● REQUIREMENT
Transcribe the records below exactly.

(TASK INPUT begins)

(* ===== verification/UsernameProofStore.v ===== *)
(** * The username proof store

    [src/storage/store/account/username_proof_store.rs]: username proofs that
    users submit as messages. A name belongs to one user; a later proof
    replaces an earlier one, of whatever user. *)

From S2P Require Import Prelude Util Db Proto AccountMessage Events Store StoreSpec StoreIndex.

(** [UserNameType::UsernameTypeEnsL1] *)
Definition USERNAME_TYPE_ENS_L1 : Z := 2.

Definition make_username_proof_by_name_key (name : bytes) : bytes := root_prefix_u8 UserNameProofByName :: name.

Definition make_username_proof_by_fid_key (fid : Z) (name : bytes) : bytes :=
  make_user_key fid ++ [user_postfix_u8 UserNameProofAdds] ++ name.

(** The proof of a message, where [data] and [body] are checked first. *)
Definition proof_body (m : Message) : option UserNameProof :=
  match data m ≫= body with Some (UsernameProofBody_ b) => Some b | _ => None end.

Definition require_proof (error : string) (m : Message) : result HubError (Z * UserNameProof) :=
  match data m with
  | None => Err (validation_failure "Message data is missing")
  | Some data =>
      match body data with
      | Some (UsernameProofBody_ b) => Ok (wrap 32 (fid data), b)
      | _ => Err (validation_failure error)
      end
  end.

Definition username_proof_key (m : Message) : result HubError bytes :=
  '(fid, b) ← require_proof "Message body is missing" m;
  Ok (make_username_proof_by_fid_key fid (proof_name b)).

Definition name_empty : HubError := invalid_parameter "name empty".

Definition username_proof_build_indices (txn : RocksDbTransactionBatch) (ts_hash : bytes) (m : Message) :
    result HubError RocksDbTransactionBatch :=
  '(fid, b) ← require_proof "Message body is missing or incorrect" m;
  if length (proof_name b) =? 0 then Err name_empty
  else Ok (Batch.put txn (make_username_proof_by_name_key (proof_name b)) (make_fid_key fid)).

Definition username_proof_delete_indices (txn : RocksDbTransactionBatch) (ts_hash : bytes) (m : Message) :
    result HubError RocksDbTransactionBatch :=
  '(_, b) ← require_proof "Message data body is missing or incorrect" m;
  if length (proof_name b) =? 0 then Err name_empty
  else Ok (Batch.delete txn (make_username_proof_by_name_key (proof_name b))).

Definition username_proof_revoke_event_args (m : Message) : HubEvent :=
  mkHubEvent MergeUsernameProof (Some (MergeUsernameProofBody None (proof_body m) None (Some m))) 0.

(** The first conflict is the deleted message, if it has a proof. *)
Definition username_proof_merge_event_args (m : Message) (merge_conflicts : list Message) : HubEvent :=
  let deleted :=
    match merge_conflicts with
    | c :: _ => match proof_body c with Some b => Some (b, c) | None => None end
    | [] => None
    end in
  mkHubEvent MergeUsernameProof
    (Some (MergeUsernameProofBody (proof_body m) (fst <$> deleted) (Some m) (snd <$> deleted))) 0.

Definition username_proof_no_compact {A} : result HubError A :=
  Err (invalid_parameter "Username Proof Store doesn't support compact state").

Definition UsernameProofStoreDef (T : Type) (prune_size_limit : Z) : StoreDefBase T := {|
  postfix := user_postfix_u8 UsernameProofMessage;
  add_message_type := message_type_i32 MT_UsernameProof;
  remove_message_type := message_type_i32 MT_None;
  compact_state_message_type := message_type_i32 MT_None;
  is_add_type := is_signed_type MT_UsernameProof;
  is_remove_type _ := false;
  remove_type_supported := false;
  is_compact_state_type _ := false;
  compact_state_type_supported := default_type_supported (message_type_i32 MT_None);
  build_secondary_indices := username_proof_build_indices;
  delete_secondary_indices := username_proof_delete_indices;
  delete_remove_secondary_indices txn _ := Ok txn;
  find_merge_add_conflicts _ _ := Ok tt;
  find_merge_remove_conflicts _ _ := Err (validation_failure "Username Proof store does not support removes");
  make_add_key := username_proof_key;
  make_remove_key _ := Err (validation_failure "Remove not supported");
  make_compact_state_add_key _ := username_proof_no_compact;
  make_compact_state_prefix _ := username_proof_no_compact;
  get_prune_size_limit := prune_size_limit;
  message_compare := default_message_compare (message_type_i32 MT_None) (message_type_i32 MT_UsernameProof);
  revoke_event_args := username_proof_revoke_event_args;
  merge_event_args := username_proof_merge_event_args;
  prune_event_args := username_proof_revoke_event_args;
|}.

(** [UserNameProof { name, ..Default::default() }] in a message. *)
Definition partial_username_proof (fid : Z) (name : bytes) : Message :=
  partial_message fid 0 [] (UsernameProofBody_ (mkUserNameProof 0 name [] [] 0 0)).

Section UsernameProofStore.
Context {T : Type} `{TransactionDB T} `{!PrefixIteration T} `{!Codec Message, !Codec MessageData, !Codec HubEvent}.
Context (prune_size_limit : Z).

#[local] Instance username_proof_base : StoreDefBase T := UsernameProofStoreDef T prune_size_limit.

(** The proof of the name that the index has; an error of [get_message] counts
    as none. *)
Definition username_proof_get_merge_conflicts (d : RocksDB T) (m : Message) (ts_hash : bytes) :
    result HubError (list Message) :=
  '(_, b) ← require_proof "Message data body is missing" m;
  fid_result ← get_or_none d (make_username_proof_by_name_key (proof_name b));
  match fid_result with
  | None => Ok []
  | Some fid_bytes =>
      fid ← read_fid_key fid_bytes;
      if (0 <? fid)%Z then
        match RocksDB_get d (make_username_proof_by_fid_key fid (proof_name b)) with
        | Ok existing_message_ts_hash =>
            h ← vec_to_u8_24 existing_message_ts_hash;
            match get_message d fid postfix h with
            | Ok (Some existing_message) =>
                existing ← unwrap existing_message_ts_hash;
                compare ← message_compare add_message_type existing add_message_type ts_hash;
                if (0 <? compare)%Z then Err (mkHubError "bad_request.conflict" "message conflicts with a more recent add")
                else if (compare =? 0)%Z then Err (mkHubError "bad_request.duplicate" "message has already been merged")
                else Ok [existing_message]
            | Ok None | Err _ => Ok []
            | Panic => Panic
            | OutOfFuel => OutOfFuel
            end
        | Err _ => Ok []
        | Panic => Panic
        | OutOfFuel => OutOfFuel
        end
      else Ok []
  end.

Definition username_proof_store_def : StoreDef T :=
  {| store_def_base := username_proof_base; get_merge_conflicts := username_proof_get_merge_conflicts |}.
#[local] Existing Instance username_proof_store_def.

Definition username_proof_store_new (d : RocksDB T) (handler : HubEventIdGenerator) : Store T := new_with_store_def d handler.

(** [UsernameProofStore::get_username_proof] *)
Definition get_username_proof_message (name : bytes) (name_type : Z) (s : Store T) : result HubError (option Message) :=
  if negb (name_type =? USERNAME_TYPE_ENS_L1)%Z
  then Err (mkHubError "bad_request" "Unsupported username type {}. Only ENS L1 is supported")
  else
    fid_result ← map_err rocksdb_to_hub_error (RocksDB_get (store_db s) (make_username_proof_by_name_key name));
    match fid_result with
    | None => Err (not_found "NotFound: Username proof not found for name {}")
    | Some fid_bytes =>
        fid ← read_fid_key fid_bytes;
        get_add (partial_username_proof fid name) s
    end.

Definition get_username_proofs_by_fid (fid : Z) (page_options : PageOptions) (s : Store T) : result HubError MessagesPage :=
  get_adds_by_fid fid page_options None s.

Definition get_username_proof_by_fid_and_name (name : bytes) (fid : Z) (s : Store T) : result HubError (option Message) :=
  get_add (partial_username_proof fid name) s.
End UsernameProofStore.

(TASK INPUT ends)

● RESULT
(* ===== verification/UsernameProofStore.v ===== *)
(** * The username proof store

    [src/storage/store/account/username_proof_store.rs]: username proofs that
    users submit as messages. A name belongs to one user; a later proof
    replaces an earlier one, of whatever user. *)

From S2P Require Import Prelude Util Db Proto AccountMessage Events Store StoreSpec StoreIndex.

(** [UserNameType::UsernameTypeEnsL1] *)
Definition USERNAME_TYPE_ENS_L1 : Z := 2.

Definition make_username_proof_by_name_key (name : bytes) : bytes := root_prefix_u8 UserNameProofByName :: name.

Definition make_username_proof_by_fid_key (fid : Z) (name : bytes) : bytes :=
  make_user_key fid ++ [user_postfix_u8 UserNameProofAdds] ++ name.

(** The proof of a message, where [data] and [body] are checked first. *)
Definition proof_body (m : Message) : option UserNameProof :=
  match data m ≫= body with Some (UsernameProofBody_ b) => Some b | _ => None end.

Definition require_proof (error : string) (m : Message) : result HubError (Z * UserNameProof) :=
  match data m with
  | None => Err (validation_failure "Message data is missing")
  | Some data =>
      match body data with
      | Some (UsernameProofBody_ b) => Ok (wrap 32 (fid data), b)
      | _ => Err (validation_failure error)
      end
  end.

Definition username_proof_key (m : Message) : result HubError bytes :=
  '(fid, b) ← require_proof "Message body is missing" m;
  Ok (make_username_proof_by_fid_key fid (proof_name b)).

Definition name_empty : HubError := invalid_parameter "name empty".

Definition username_proof_build_indices (txn : RocksDbTransactionBatch) (ts_hash : bytes) (m : Message) :
    result HubError RocksDbTransactionBatch :=
  '(fid, b) ← require_proof "Message body is missing or incorrect" m;
  if length (proof_name b) =? 0 then Err name_empty
  else Ok (Batch.put txn (make_username_proof_by_name_key (proof_name b)) (make_fid_key fid)).

Definition username_proof_delete_indices (txn : RocksDbTransactionBatch) (ts_hash : bytes) (m : Message) :
    result HubError RocksDbTransactionBatch :=
  '(_, b) ← require_proof "Message data body is missing or incorrect" m;
  if length (proof_name b) =? 0 then Err name_empty
  else Ok (Batch.delete txn (make_username_proof_by_name_key (proof_name b))).

Definition username_proof_revoke_event_args (m : Message) : HubEvent :=
  mkHubEvent MergeUsernameProof (Some (MergeUsernameProofBody None (proof_body m) None (Some m))) 0.

(** The first conflict is the deleted message, if it has a proof. *)
Definition username_proof_merge_event_args (m : Message) (merge_conflicts : list Message) : HubEvent :=
  let deleted :=
    match merge_conflicts with
    | c :: _ => match proof_body c with Some b => Some (b, c) | None => None end
    | [] => None
    end in
  mkHubEvent MergeUsernameProof
    (Some (MergeUsernameProofBody (proof_body m) (fst <$> deleted) (Some m) (snd <$> deleted))) 0.

Definition username_proof_no_compact {A} : result HubError A :=
  Err (invalid_parameter "Username Proof Store doesn't support compact state").

Definition UsernameProofStoreDef (T : Type) (prune_size_limit : Z) : StoreDefBase T := {|
  postfix := user_postfix_u8 UsernameProofMessage;
  add_message_type := message_type_i32 MT_UsernameProof;
  remove_message_type := message_type_i32 MT_None;
  compact_state_message_type := message_type_i32 MT_None;
  is_add_type := is_signed_type MT_UsernameProof;
  is_remove_type _ := false;
  remove_type_supported := false;
  is_compact_state_type _ := false;
  compact_state_type_supported := default_type_supported (message_type_i32 MT_None);
  build_secondary_indices := username_proof_build_indices;
  delete_secondary_indices := username_proof_delete_indices;
  delete_remove_secondary_indices txn _ := Ok txn;
  find_merge_add_conflicts _ _ := Ok tt;
  find_merge_remove_conflicts _ _ := Err (validation_failure "Username Proof store does not support removes");
  make_add_key := username_proof_key;
  make_remove_key _ := Err (validation_failure "Remove not supported");
  make_compact_state_add_key _ := username_proof_no_compact;
  make_compact_state_prefix _ := username_proof_no_compact;
  get_prune_size_limit := prune_size_limit;
  message_compare := default_message_compare (message_type_i32 MT_None) (message_type_i32 MT_UsernameProof);
  revoke_event_args := username_proof_revoke_event_args;
  merge_event_args := username_proof_merge_event_args;
  prune_event_args := username_proof_revoke_event_args;
|}.

(** [UserNameProof { name, ..Default::default() }] in a message. *)
Definition partial_username_proof (fid : Z) (name : bytes) : Message :=
  partial_message fid 0 [] (UsernameProofBody_ (mkUserNameProof 0 name [] [] 0 0)).

Section UsernameProofStore.
Context {T : Type} `{TransactionDB T} `{!PrefixIteration T} `{!Codec Message, !Codec MessageData, !Codec HubEvent}.
Context (prune_size_limit : Z).

#[local] Instance username_proof_base : StoreDefBase T := UsernameProofStoreDef T prune_size_limit.

(** The proof of the name that the index has; an error of [get_message] counts
    as none. *)
Definition username_proof_get_merge_conflicts (d : RocksDB T) (m : Message) (ts_hash : bytes) :
    result HubError (list Message) :=
  '(_, b) ← require_proof "Message data body is missing" m;
  fid_result ← get_or_none d (make_username_proof_by_name_key (proof_name b));
  match fid_result with
  | None => Ok []
  | Some fid_bytes =>
      fid ← read_fid_key fid_bytes;
      if (0 <? fid)%Z then
        match RocksDB_get d (make_username_proof_by_fid_key fid (proof_name b)) with
        | Ok existing_message_ts_hash =>
            h ← vec_to_u8_24 existing_message_ts_hash;
            match get_message d fid postfix h with
            | Ok (Some existing_message) =>
                existing ← unwrap existing_message_ts_hash;
                compare ← message_compare add_message_type existing add_message_type ts_hash;
                if (0 <? compare)%Z then Err (mkHubError "bad_request.conflict" "message conflicts with a more recent add")
                else if (compare =? 0)%Z then Err (mkHubError "bad_request.duplicate" "message has already been merged")
                else Ok [existing_message]
            | Ok None | Err _ => Ok []
            | Panic => Panic
            | OutOfFuel => OutOfFuel
            end
        | Err _ => Ok []
        | Panic => Panic
        | OutOfFuel => OutOfFuel
        end
      else Ok []
  end.

Definition username_proof_store_def : StoreDef T :=
  {| store_def_base := username_proof_base; get_merge_conflicts := username_proof_get_merge_conflicts |}.
#[local] Existing Instance username_proof_store_def.

Definition username_proof_store_new (d : RocksDB T) (handler : HubEventIdGenerator) : Store T := new_with_store_def d handler.

(** [UsernameProofStore::get_username_proof] *)
Definition get_username_proof_message (name : bytes) (name_type : Z) (s : Store T) : result HubError (option Message) :=
  if negb (name_type =? USERNAME_TYPE_ENS_L1)%Z
  then Err (mkHubError "bad_request" "Unsupported username type {}. Only ENS L1 is supported")
  else
    fid_result ← map_err rocksdb_to_hub_error (RocksDB_get (store_db s) (make_username_proof_by_name_key name));
    match fid_result with
    | None => Err (not_found "NotFound: Username proof not found for name {}")
    | Some fid_bytes =>
        fid ← read_fid_key fid_bytes;
        get_add (partial_username_proof fid name) s
    end.

Definition get_username_proofs_by_fid (fid : Z) (page_options : PageOptions) (s : Store T) : result HubError MessagesPage :=
  get_adds_by_fid fid page_options None s.

Definition get_username_proof_by_fid_and_name (name : bytes) (fid : Z) (s : Store T) : result HubError (option Message) :=
  get_add (partial_username_proof fid name) s.
End UsernameProofStore.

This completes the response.